A deep generative model for single-cell RNA sequencing with application to detecting differentially expressed genes
This work addresses the challenge of interpreting noisy and high-dimensional gene expression data for researchers in genomics and computational biology, offering a scalable and flexible solution with practical improvements over existing tools.
The authors tackled the problem of analyzing single-cell RNA sequencing data by proposing a deep generative model that accounts for technical zeros and batch effects, achieving scalability to over one million cells and outperforming state-of-the-art methods like ZIFA, ZINB-WaVE, and DESeq2 in tasks such as differential expression detection.

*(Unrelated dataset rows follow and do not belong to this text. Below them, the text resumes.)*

(** The app-licenses services discovered from the parsed section are
    exactly the names ["<app_name> - <app_type>"] of the input records. *)
Theorem app_licenses_discovered_names (items : list AppLicenses.IntuneApp) k :
  MkService (Some k) ∈ AppLicenses.discover_ms_intune_app_licenses
                         (AppLicenses.parse_ms_intune_app_licenses items) <->
  exists r, r ∈ items /\ app_service_name r = k.
Proof.
  unfold AppLicenses.discover_ms_intune_app_licenses.
  rewrite discover_keys_elem. unfold AppLicenses.parse_ms_intune_app_licenses.
  rewrite app_parse_loop_lookup, lookup_empty. split.
  - intros Hs. destruct (last _) as [r|] eqn:E; [|by destruct Hs].
    apply last_Some_elem_of, list_elem_of_filter in E as [Hk Hin]. eauto.
  - intros (r & Hin & Hk).
    assert (Hne : filter (fun r => app_service_name r = k) items <> []).
    { intros E. assert (Hr : r ∈ filter (fun r => app_service_name r = k) items)
        by (by apply list_elem_of_filter).
      rewrite E in Hr. by apply elem_of_nil in Hr. }
    apply last_is_Some in Hne as [r' ->]. eauto.
Qed.
(** X29: the hierarchical depth is [0] whenever every node is reached
    only after its children: in particular when no relationship is
    hierarchical, and also for a chain of hierarchical relationships
    whose nodes are listed from the last link back to the first, where
    the same chain listed from its start has the depth of its length. *)
Theorem depth_zero_children_first (ids : list string)
    (nodes : list ATLASNode.t) (rels : list ATLASRelationship.t) :
  ((∀ rel, rel ∈ rels → ATLASRelationship.is_hierarchical rel = false) →
   TaxonomyExtractor._calculate_hierarchical_depth nodes rels
   = Some (Return 0))
  ∧ (NoDup ids →
     ATLASNode.id <$> nodes = rev ids →
     chain_edges ids rels →
     TaxonomyExtractor._calculate_hierarchical_depth nodes rels
     = Some (Return 0)).
Proof.
  split.
  - intros Hflat.
    assert (starts_known nodes rels) as Hstarts.
    { intros rel Hin Hh. by rewrite (Hflat rel Hin) in Hh. }
    destruct (build_adjacency_ok nodes rels Hstarts)
      as (adjacency & Hb & Hlook).
    unfold TaxonomyExtractor._calculate_hierarchical_depth,
      TaxonomyExtractor._calculate_hierarchical_depth_fuel.
    rewrite Hb. unfold TaxonomyExtractor.dfs_from_each.
    destruct (dfs_from_each_zero (length nodes + length rels) adjacency
                nodes ∅) as [visited' ->]; [|done].
    intros pre n post y _ Hy. exfalso. rewrite Hlook in Hy.
    destruct (decide (ATLASNode.id n ∈ ATLASNode.id <$> nodes));
      [|by apply elem_of_nil in Hy].
    cbn in Hy. unfold hierarchical_children in Hy.
    apply list_elem_of_fmap in Hy as (rel & _ & Hrel).
    apply list_elem_of_filter in Hrel as [[Hh _] Hin].
    by rewrite (Hflat rel Hin) in Hh.
  - intros Hnd Hids Hchain.
    assert (ATLASNode.id <$> nodes ≡ₚ ids) as Hperm
      by (rewrite Hids; symmetry; apply Permutation_rev).
    assert (starts_known nodes rels) as Hstarts.
    { intros rel Hin Hh. rewrite Hperm.
      assert (edge rel ∈ zip ids (tail ids)) as Hedge.
      { rewrite <- Hchain. apply list_elem_of_fmap_2.
        apply list_elem_of_filter. by split. }
      destruct (edge rel) as [a b] eqn:He.
      apply elem_of_zip_l in Hedge. unfold edge in He.
      by injection He as <- _. }
    destruct (build_adjacency_ok nodes rels Hstarts)
      as (adjacency & Hb & Hlook).
    unfold TaxonomyExtractor._calculate_hierarchical_depth,
      TaxonomyExtractor._calculate_hierarchical_depth_fuel.
    rewrite Hb. unfold TaxonomyExtractor.dfs_from_each.
    destruct (dfs_from_each_zero (length nodes + length rels) adjacency
                nodes ∅) as [visited' ->]; [|done].
    intros pre n post y Hsplit Hy. right. left.
    rewrite Hlook, decide_True in Hy
      by (rewrite Hsplit; apply list_elem_of_fmap_2, elem_of_app;
          right; by left).
    cbn in Hy. rewrite (chain_children ids rels _ Hnd Hchain) in Hy.
    assert (ids = rev (ATLASNode.id <$> post)
                  ++ ATLASNode.id n :: rev (ATLASNode.id <$> pre)) as Hshape.
    { rewrite <- (rev_involutive ids), <- Hids, Hsplit.
      rewrite fmap_app, fmap_cons, rev_app_distr. cbn [rev].
      by rewrite <- (assoc_L (++)). }
    rewrite Hshape in Hy, Hnd. rewrite (successors_after _ _ _ Hnd) in Hy.
    destruct (rev (ATLASNode.id <$> pre)) as [|z zs] eqn:Hrev;
      [by apply elem_of_nil in Hy|].
    apply list_elem_of_singleton in Hy as ->.
    apply list_elem_of_In, in_rev, list_elem_of_In. rewrite Hrev. by left.
Qed.

Lemma depth_zero_children_first_witness :
  TaxonomyExtractor._calculate_hierarchical_depth
    [concept "C"; concept "B"; concept "A"]
    [link RelationshipType.IS_A "r1" "A" "B";
     link RelationshipType.PART_OF "r2" "B" "C"]
  = Some (Return 0).
Proof.
  destruct (depth_zero_children_first ["A"; "B"; "C"]
              [concept "C"; concept "B"; concept "A"]
              [link RelationshipType.IS_A "r1" "A" "B";
               link RelationshipType.PART_OF "r2" "B" "C"])
    as [_ Hreversed].
  apply Hreversed.
  - apply (bool_decide_unpack _). by vm_compute.
  - reflexivity.
  - unfold chain_edges. reflexivity.
Defined.

Lemma dict_set_elem_of {B} (k : string) (v : B) (d : list (string * B))
    (k' : string) (v' : B) :
  NoDup d.*1 →
  (k', v') ∈ TaxonomyExtractor.dict_set k v d
  ↔ (k' = k ∧ v' = v) ∨ (k' ≠ k ∧ (k', v') ∈ d).
Proof.
  induction d as [|[k0 v0] d IH]; intros Hnd.
  - cbn. rewrite list_elem_of_singleton. split.
    + intros [= -> ->]. by left.
    + intros [[-> ->]|[_ Hin]]; [done|by apply elem_of_nil in Hin].
  - cbn [TaxonomyExtractor.dict_set]. cbn in Hnd.
    apply NoDup_cons in Hnd as [Hk0 Hnd].
    destruct (decide (k = k0)) as [<-|Hne].
    + rewrite !elem_of_cons. split.
      * intros [[= -> ->]|Hin]; [by left|]. right.
        split; [|by right]. intros ->. apply Hk0.
        apply list_elem_of_fmap. by exists (k, v').
      * intros [[-> ->]|[Hne' [[= -> ->]|Hin]]];
          [by left|done|by right].
    + rewrite !elem_of_cons, (IH Hnd). split.
      * intros [[= -> ->]|[[-> ->]|[Hne' Hin]]].
        -- right. split; [congruence|by left].
        -- by left.
        -- right. split; [done|by right].
      * intros [[-> ->]|[Hne' [[= -> ->]|Hin]]].
        -- right. by left.
        -- by left.
        -- right. right. by split.
Qed.

Lemma dict_set_fresh {B} (k : string) (v : B) (d : list (string * B)) :
  k ∉ d.*1 → TaxonomyExtractor.dict_set k v d = d ++ [(k, v)].
Proof.
  induction d as [|[k0 v0] d IH]; intros Hfresh; [done|].
  cbn [TaxonomyExtractor.dict_set]. cbn in Hfresh.
  apply not_elem_of_cons in Hfresh as [Hne Hfresh].
  rewrite decide_False by done. cbn. by rewrite IH.
Qed.

Lemma dedup_entries (rels : list ATLASRelationship.t) (k : string)
    (rel : ATLASRelationship.t) :
  (k, rel) ∈ foldl (λ d rel,
                      TaxonomyExtractor.dict_set (ATLASRelationship.id rel)
                        rel d) [] rels
  ↔ k = ATLASRelationship.id rel
    ∧ last (filter (λ x, ATLASRelationship.id x = ATLASRelationship.id rel)
              rels) = Some rel.
Proof.
  induction rels as [|x rels IH] using rev_ind.
  - cbn. split; [by intros Hin%elem_of_nil|by intros [_ ?]].
  - rewrite foldl_app. cbn [foldl].
    rewrite dict_set_elem_of by (by apply dedup_keys, NoDup_nil).
    rewrite IH, filter_app, filter_cons, filter_nil.
    destruct (decide (ATLASRelationship.id x = ATLASRelationship.id rel))
      as [Heq|Hne].
    + rewrite last_snoc. split.
      * intros [[-> ->]|[Hne [-> _]]]; [done|]. by rewrite Heq in Hne.
      * intros [-> [= ->]]. by left.
    + rewrite (right_id_L [] (++)). split.
      * intros [[-> ->]|[_ ?]]; done.
      * intros [-> Hlast]. right. split; [congruence|done].
Qed.

(** X30: deduplication by id keeps, for every id, the last relationship
    with that id and nothing else; no two kept relationships share an id;
    and a list without repeated ids is returned as it is. *)
Theorem unique_relationships_keeps_last (rels : list ATLASRelationship.t)
    (rel : ATLASRelationship.t) :
  (rel ∈ TaxonomyExtractor.unique_relationships rels
   ↔ last (filter (λ x, ATLASRelationship.id x = ATLASRelationship.id rel)
             rels) = Some rel)
  ∧ NoDup (ATLASRelationship.id
             <$> TaxonomyExtractor.unique_relationships rels)
  ∧ (NoDup (ATLASRelationship.id <$> rels) →
     TaxonomyExtractor.unique_relationships rels = rels).
Proof.
  unfold TaxonomyExtractor.unique_relationships.
  split; [|split].
  - rewrite list_elem_of_fmap. split.
    + intros ([k r] & -> & Hin). by apply dedup_entries in Hin as [_ ?].
    + intros Hlast. exists (ATLASRelationship.id rel, rel).
      split; [done|]. by apply dedup_entries.
  - destruct (dedup_keys rels [] NoDup_nil_2) as [Hnd _].
    assert (∀ d : list (string * ATLASRelationship.t),
              (∀ k r, (k, r) ∈ d → k = ATLASRelationship.id r) →
              d.*1 = ATLASRelationship.id <$> d.*2) as Hkeys.
    { induction d as [|[k r] d IHd]; intros Hd; [done|]. cbn.
      rewrite (Hd k r) by (by left). f_equal. apply IHd.
      intros k' r' Hin. apply Hd. by right. }
    rewrite <- Hkeys; [done|].
    intros k r Hin. by apply dedup_entries in Hin as [? _].
  - intros Hnd.
    assert (foldl (λ d rel,
                     TaxonomyExtractor.dict_set (ATLASRelationship.id rel)
                       rel d) [] rels
            = (λ r, (ATLASRelationship.id r, r)) <$> rels) as ->.
    { induction rels as [|x rels IH] using rev_ind; [done|].
      rewrite fmap_app in Hnd. apply NoDup_app in Hnd as (Hnd & Hx & _).
      rewrite foldl_app, fmap_app. cbn [foldl]. rewrite (IH Hnd).
      apply dict_set_fresh. rewrite <- list_fmap_compose.
      intros Hin. apply (Hx _ Hin). by left. }
    rewrite <- list_fmap_compose. apply list_fmap_id.
Qed.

We propose a probabilistic model for interpreting gene expression levels that are observed through single-cell RNA sequencing. In the model, each cell has a low-dimensional latent representation. Additional latent variables account for technical effects that may erroneously set some observations of gene expression levels to zero. Conditional distributions are specified by neural networks, giving the proposed model enough flexibility to fit the data well. We use variational inference and stochastic optimization to approximate the posterior distribution. The inference procedure scales to over one million cells, whereas competing algorithms do not. Even for smaller datasets, for several tasks, the proposed procedure outperforms state-of-the-art methods like ZIFA and ZINB-WaVE. We also extend our framework to take into account batch effects and other confounding factors and propose a natural Bayesian hypothesis framework for differential expression that outperforms tradition DESeq2.